Exercise brief: Where in the data does the word "Definition" appear? Find those lines and copy them.

Dataset entries:
────────

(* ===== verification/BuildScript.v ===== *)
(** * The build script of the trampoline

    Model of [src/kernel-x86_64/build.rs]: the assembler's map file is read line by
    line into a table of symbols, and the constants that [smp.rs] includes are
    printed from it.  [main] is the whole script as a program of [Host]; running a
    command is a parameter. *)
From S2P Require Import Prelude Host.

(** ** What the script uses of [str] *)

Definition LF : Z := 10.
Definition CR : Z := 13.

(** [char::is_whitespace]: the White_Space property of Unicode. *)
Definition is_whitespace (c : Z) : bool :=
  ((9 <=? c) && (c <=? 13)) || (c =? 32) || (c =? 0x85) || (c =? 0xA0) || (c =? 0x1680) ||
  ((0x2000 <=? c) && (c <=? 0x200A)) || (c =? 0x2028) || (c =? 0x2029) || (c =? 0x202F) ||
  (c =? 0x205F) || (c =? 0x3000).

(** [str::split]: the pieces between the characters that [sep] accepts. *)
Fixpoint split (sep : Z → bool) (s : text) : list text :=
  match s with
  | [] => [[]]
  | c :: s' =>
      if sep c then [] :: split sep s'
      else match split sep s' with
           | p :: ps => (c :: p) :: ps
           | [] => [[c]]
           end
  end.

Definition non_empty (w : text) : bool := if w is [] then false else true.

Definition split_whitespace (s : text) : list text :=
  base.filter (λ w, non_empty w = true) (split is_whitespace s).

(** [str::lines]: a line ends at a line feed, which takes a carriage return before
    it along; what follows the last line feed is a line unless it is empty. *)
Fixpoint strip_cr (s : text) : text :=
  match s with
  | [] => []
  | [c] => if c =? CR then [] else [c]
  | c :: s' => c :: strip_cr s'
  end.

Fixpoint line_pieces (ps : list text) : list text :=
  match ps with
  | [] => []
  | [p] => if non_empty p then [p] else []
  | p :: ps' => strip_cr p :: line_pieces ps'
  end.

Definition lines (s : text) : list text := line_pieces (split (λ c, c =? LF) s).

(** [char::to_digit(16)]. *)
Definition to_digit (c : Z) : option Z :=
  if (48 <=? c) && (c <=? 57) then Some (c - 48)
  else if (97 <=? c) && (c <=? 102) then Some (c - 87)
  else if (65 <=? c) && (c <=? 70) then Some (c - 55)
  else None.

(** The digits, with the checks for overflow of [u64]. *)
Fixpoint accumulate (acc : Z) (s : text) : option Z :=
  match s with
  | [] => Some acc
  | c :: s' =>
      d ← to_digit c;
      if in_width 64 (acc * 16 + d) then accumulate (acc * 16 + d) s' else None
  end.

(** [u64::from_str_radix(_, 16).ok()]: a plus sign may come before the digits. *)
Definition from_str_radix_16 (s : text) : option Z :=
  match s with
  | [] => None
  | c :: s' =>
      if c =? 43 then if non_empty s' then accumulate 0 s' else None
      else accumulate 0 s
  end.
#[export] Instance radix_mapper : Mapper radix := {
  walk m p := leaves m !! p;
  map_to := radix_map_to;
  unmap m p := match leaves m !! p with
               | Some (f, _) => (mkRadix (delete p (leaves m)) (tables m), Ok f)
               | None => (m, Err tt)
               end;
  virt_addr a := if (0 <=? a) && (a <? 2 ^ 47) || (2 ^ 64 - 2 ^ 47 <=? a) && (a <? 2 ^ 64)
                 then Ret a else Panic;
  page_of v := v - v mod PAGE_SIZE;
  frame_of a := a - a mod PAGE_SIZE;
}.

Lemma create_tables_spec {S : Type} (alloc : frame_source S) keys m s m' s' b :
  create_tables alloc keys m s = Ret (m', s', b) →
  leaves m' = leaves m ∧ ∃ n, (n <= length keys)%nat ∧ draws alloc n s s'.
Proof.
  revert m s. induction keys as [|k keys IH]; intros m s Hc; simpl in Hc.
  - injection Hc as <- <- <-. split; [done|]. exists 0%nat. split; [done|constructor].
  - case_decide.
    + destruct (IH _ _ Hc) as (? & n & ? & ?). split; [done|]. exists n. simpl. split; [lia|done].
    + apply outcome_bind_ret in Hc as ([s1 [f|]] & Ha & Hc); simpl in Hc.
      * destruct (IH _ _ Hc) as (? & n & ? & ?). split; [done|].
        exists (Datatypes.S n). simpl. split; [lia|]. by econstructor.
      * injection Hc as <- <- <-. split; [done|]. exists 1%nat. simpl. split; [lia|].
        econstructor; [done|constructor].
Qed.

────────

Written response:
Definition LF : Z := 10.
Definition CR : Z := 13.
Definition is_whitespace (c : Z) : bool :=
Definition non_empty (w : text) : bool := if w is [] then false else true.
Definition split_whitespace (s : text) : list text :=
Definition lines (s : text) : list text := line_pieces (split (λ c, c =? LF) s).
Definition to_digit (c : Z) : option Z :=
Definition from_str_radix_16 (s : text) : option Z :=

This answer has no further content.